## WHAT TO PRODUCE:
Copy every line from the records below that holds the word "Require".

## MATERIAL FOR THE TASK:
---

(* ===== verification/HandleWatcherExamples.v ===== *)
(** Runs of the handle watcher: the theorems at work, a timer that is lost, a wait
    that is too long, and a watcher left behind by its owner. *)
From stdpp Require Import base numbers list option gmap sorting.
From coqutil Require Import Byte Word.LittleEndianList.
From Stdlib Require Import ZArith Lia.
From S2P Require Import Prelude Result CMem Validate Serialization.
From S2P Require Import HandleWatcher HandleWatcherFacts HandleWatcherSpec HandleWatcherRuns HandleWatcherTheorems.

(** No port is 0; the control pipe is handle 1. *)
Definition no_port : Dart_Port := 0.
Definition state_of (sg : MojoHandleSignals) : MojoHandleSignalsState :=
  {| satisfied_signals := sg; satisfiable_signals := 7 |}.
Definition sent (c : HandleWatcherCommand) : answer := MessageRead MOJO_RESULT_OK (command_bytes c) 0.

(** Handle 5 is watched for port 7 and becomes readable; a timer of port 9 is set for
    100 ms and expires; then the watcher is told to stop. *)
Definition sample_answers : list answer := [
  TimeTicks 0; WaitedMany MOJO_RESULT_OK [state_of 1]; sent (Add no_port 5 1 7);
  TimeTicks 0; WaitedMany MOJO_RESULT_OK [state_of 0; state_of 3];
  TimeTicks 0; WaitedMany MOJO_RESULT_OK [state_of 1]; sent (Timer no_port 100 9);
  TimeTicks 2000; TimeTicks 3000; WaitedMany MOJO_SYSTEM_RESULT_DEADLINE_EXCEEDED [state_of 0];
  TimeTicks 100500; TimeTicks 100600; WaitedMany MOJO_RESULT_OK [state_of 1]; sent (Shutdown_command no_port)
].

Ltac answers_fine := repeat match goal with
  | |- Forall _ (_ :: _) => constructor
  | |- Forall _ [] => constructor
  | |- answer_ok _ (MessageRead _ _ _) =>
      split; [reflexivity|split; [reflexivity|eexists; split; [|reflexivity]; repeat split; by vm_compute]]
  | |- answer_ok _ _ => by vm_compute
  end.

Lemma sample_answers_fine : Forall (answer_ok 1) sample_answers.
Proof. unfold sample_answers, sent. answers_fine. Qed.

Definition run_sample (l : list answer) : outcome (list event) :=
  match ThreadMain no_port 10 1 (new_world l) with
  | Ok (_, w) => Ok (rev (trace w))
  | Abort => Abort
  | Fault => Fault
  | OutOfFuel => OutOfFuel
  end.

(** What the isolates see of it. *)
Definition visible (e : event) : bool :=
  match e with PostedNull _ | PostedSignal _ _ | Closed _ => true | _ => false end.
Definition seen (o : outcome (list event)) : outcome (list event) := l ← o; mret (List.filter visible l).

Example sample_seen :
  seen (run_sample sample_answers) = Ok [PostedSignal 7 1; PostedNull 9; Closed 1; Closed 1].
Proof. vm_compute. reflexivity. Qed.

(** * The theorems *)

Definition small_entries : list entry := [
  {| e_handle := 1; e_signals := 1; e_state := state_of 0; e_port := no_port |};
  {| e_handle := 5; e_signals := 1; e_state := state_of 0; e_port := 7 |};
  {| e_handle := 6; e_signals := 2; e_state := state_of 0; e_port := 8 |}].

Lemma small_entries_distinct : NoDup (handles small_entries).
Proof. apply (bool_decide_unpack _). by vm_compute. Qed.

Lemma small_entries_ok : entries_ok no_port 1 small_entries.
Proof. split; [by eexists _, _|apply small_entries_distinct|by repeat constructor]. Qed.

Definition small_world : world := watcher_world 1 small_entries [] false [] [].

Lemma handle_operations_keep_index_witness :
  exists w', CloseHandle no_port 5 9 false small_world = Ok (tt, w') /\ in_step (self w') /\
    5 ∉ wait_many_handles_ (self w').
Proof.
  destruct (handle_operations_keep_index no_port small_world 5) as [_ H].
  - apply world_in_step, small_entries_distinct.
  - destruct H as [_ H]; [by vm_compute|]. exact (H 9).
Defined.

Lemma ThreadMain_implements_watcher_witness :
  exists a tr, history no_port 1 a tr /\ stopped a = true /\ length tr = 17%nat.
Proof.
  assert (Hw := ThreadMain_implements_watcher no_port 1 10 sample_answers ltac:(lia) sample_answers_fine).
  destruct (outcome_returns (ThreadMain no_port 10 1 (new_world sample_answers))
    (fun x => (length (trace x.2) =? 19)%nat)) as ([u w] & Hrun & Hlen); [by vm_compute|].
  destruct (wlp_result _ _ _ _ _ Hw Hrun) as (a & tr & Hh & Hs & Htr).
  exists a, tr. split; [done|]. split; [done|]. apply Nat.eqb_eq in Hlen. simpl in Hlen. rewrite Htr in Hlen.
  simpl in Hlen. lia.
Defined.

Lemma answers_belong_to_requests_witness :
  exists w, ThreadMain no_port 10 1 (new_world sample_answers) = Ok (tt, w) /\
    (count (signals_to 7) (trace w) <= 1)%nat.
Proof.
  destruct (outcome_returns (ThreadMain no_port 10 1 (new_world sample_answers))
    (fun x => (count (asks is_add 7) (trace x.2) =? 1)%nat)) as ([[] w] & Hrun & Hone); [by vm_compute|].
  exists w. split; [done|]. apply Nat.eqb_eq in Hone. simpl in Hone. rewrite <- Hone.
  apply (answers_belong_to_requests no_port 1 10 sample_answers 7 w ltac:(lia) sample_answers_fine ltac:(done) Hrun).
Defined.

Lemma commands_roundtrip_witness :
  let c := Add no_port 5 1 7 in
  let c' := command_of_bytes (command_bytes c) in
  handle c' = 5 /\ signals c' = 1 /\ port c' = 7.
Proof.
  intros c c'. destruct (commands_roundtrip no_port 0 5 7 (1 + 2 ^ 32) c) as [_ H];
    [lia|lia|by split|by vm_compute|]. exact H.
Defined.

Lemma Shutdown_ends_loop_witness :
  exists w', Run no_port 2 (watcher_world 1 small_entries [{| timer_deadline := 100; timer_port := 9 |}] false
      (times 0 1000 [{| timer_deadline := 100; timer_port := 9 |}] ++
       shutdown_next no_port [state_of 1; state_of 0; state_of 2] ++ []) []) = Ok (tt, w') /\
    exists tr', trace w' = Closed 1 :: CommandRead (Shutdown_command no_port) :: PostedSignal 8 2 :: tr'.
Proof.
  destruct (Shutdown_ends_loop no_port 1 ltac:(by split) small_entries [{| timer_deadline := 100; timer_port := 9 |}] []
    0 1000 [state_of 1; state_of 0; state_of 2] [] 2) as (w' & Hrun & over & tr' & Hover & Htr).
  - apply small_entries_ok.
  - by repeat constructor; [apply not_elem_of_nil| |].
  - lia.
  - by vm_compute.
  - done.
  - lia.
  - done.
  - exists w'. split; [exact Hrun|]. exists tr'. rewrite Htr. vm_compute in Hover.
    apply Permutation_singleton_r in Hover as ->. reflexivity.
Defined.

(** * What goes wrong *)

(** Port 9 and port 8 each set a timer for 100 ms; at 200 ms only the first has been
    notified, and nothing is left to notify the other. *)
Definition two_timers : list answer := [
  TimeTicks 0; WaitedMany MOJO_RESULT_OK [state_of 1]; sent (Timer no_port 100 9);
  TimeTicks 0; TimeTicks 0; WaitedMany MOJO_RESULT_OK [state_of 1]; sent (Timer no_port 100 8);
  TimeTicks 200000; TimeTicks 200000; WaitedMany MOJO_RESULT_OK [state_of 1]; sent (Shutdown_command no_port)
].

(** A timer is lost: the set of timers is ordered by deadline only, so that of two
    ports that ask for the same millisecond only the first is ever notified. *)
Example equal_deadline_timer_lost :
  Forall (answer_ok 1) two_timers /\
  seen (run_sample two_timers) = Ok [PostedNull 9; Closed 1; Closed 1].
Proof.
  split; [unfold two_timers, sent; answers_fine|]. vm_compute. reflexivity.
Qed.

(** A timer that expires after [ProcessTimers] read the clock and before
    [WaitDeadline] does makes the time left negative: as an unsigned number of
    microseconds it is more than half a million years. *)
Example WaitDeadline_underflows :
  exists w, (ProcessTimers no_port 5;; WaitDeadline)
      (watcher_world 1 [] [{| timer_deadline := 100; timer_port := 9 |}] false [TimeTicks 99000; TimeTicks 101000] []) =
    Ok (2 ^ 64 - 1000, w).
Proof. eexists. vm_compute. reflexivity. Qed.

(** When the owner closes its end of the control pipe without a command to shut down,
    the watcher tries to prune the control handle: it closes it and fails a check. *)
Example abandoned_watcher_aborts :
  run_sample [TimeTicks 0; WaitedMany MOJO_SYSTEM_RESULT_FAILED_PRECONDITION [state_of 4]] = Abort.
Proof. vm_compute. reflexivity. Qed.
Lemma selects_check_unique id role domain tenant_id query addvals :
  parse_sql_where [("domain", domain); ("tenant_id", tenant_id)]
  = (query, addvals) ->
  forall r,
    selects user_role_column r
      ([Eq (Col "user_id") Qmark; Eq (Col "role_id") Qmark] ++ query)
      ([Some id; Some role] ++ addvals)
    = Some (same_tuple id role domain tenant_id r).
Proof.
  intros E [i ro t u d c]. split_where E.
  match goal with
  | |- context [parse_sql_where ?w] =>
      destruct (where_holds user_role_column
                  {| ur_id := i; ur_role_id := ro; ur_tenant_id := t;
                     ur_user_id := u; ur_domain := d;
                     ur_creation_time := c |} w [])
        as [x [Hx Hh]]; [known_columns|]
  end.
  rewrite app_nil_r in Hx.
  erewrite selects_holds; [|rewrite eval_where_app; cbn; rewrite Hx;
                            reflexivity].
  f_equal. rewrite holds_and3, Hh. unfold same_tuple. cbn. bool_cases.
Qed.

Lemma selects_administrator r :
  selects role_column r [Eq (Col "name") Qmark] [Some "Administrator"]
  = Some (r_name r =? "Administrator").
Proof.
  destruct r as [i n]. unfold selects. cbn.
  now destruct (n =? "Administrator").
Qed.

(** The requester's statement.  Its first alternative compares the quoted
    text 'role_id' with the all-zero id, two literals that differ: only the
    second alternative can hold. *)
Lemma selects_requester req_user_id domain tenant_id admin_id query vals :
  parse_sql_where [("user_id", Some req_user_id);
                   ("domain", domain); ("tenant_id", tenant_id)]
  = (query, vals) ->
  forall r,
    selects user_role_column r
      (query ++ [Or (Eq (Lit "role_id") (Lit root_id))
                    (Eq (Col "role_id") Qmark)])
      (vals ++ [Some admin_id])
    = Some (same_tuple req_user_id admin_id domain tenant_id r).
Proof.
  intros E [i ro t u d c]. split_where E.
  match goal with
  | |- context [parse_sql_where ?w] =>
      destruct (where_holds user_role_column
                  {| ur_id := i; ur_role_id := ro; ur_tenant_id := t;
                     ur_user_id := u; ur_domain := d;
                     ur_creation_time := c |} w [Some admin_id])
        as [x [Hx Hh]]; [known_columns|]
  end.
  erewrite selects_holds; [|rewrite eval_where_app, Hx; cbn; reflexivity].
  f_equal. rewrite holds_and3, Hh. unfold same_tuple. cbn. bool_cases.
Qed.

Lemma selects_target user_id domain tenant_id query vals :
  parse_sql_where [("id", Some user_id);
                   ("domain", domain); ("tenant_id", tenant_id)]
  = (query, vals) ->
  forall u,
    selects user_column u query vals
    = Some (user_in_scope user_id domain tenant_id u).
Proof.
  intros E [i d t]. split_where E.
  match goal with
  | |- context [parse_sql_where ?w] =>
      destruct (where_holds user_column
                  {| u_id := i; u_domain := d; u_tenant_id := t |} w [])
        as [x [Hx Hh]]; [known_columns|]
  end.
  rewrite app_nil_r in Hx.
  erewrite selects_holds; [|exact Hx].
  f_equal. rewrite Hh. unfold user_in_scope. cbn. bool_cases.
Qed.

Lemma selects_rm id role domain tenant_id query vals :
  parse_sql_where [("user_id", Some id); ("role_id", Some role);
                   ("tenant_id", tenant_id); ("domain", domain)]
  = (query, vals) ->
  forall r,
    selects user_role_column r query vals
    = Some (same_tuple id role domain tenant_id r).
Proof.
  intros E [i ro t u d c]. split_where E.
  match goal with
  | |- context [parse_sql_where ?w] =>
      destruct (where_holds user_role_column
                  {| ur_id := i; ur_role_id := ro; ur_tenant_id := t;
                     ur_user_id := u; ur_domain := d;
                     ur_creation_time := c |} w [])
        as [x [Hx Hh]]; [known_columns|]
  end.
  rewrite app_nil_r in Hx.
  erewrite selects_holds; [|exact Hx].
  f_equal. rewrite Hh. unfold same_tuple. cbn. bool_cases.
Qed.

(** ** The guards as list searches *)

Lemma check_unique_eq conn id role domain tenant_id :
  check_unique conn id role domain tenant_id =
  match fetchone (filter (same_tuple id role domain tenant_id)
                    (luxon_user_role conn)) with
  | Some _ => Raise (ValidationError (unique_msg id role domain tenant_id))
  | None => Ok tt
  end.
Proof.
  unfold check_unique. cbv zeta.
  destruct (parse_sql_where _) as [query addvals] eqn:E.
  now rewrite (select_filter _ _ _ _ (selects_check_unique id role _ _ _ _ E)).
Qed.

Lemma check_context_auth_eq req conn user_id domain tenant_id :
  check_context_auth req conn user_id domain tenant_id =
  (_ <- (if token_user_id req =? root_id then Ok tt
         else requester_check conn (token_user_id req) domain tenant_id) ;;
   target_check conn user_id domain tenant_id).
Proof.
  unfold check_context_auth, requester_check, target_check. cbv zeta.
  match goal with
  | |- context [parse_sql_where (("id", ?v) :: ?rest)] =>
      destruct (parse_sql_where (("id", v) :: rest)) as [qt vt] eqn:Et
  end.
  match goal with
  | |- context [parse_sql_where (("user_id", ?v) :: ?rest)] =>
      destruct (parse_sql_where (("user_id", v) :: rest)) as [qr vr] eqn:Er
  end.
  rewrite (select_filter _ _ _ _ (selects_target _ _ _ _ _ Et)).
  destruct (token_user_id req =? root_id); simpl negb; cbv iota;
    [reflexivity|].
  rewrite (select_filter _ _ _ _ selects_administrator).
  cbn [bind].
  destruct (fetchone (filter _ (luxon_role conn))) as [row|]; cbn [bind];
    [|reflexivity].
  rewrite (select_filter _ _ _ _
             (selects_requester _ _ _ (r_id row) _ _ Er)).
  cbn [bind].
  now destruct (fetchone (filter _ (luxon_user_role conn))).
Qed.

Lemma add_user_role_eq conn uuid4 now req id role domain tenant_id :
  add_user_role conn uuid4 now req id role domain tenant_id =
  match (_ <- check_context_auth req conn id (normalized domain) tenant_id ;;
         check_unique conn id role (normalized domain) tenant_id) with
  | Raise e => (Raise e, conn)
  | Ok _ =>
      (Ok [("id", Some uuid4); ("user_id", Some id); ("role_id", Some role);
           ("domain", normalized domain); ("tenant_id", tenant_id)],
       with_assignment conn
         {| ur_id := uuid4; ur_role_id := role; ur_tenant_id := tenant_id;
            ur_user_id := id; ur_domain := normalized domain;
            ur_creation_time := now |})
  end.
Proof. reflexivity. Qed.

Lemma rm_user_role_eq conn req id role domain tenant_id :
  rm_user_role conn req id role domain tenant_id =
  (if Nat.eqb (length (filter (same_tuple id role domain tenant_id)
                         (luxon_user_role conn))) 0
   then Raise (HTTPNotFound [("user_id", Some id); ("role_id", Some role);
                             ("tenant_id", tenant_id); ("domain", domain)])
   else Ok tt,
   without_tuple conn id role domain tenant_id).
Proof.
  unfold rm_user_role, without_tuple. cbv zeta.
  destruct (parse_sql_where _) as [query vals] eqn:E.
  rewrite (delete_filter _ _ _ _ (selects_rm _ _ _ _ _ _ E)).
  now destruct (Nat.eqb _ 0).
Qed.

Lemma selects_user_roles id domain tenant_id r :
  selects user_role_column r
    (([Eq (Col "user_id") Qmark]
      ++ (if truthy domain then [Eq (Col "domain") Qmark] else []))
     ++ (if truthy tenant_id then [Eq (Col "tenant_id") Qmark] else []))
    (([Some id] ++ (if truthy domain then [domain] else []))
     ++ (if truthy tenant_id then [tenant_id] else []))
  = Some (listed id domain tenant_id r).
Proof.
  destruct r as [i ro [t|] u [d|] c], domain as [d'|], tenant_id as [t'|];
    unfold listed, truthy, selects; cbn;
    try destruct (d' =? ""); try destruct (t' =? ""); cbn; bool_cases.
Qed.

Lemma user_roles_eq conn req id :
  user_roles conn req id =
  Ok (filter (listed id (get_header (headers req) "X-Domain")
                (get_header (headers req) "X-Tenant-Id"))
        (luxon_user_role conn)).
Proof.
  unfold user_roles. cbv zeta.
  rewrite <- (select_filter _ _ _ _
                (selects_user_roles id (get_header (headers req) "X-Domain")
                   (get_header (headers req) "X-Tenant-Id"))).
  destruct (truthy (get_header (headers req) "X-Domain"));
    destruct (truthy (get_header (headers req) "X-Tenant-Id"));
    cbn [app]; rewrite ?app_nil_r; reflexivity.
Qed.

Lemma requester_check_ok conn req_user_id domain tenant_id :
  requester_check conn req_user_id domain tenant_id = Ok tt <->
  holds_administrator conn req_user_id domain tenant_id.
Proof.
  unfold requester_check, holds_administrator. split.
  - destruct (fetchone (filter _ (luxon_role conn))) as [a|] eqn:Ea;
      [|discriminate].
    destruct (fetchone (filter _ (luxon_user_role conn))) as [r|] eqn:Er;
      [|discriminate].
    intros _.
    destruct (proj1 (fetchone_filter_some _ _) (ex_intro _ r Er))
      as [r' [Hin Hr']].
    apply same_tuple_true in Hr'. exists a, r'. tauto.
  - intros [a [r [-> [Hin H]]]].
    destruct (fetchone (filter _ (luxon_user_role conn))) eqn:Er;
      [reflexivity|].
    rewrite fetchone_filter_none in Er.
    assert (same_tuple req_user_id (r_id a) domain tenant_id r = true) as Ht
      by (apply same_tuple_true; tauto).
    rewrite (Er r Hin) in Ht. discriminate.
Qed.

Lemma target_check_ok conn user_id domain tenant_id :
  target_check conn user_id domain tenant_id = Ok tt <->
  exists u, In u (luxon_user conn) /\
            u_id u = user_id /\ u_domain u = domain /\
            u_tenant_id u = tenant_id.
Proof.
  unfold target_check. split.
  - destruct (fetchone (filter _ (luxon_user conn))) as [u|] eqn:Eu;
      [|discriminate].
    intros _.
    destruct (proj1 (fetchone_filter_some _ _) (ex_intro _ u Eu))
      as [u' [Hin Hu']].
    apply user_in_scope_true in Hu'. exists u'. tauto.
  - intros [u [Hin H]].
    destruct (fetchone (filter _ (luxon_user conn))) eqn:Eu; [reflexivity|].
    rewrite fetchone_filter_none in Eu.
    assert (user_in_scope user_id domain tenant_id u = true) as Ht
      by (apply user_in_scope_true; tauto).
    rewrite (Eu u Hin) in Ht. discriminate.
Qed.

---

## YOUR RESPONSE:
From stdpp Require Import base numbers list option gmap sorting.
From coqutil Require Import Byte Word.LittleEndianList.
From Stdlib Require Import ZArith Lia.
From S2P Require Import Prelude Result CMem Validate Serialization.
From S2P Require Import HandleWatcher HandleWatcherFacts HandleWatcherSpec HandleWatcherRuns HandleWatcherTheorems.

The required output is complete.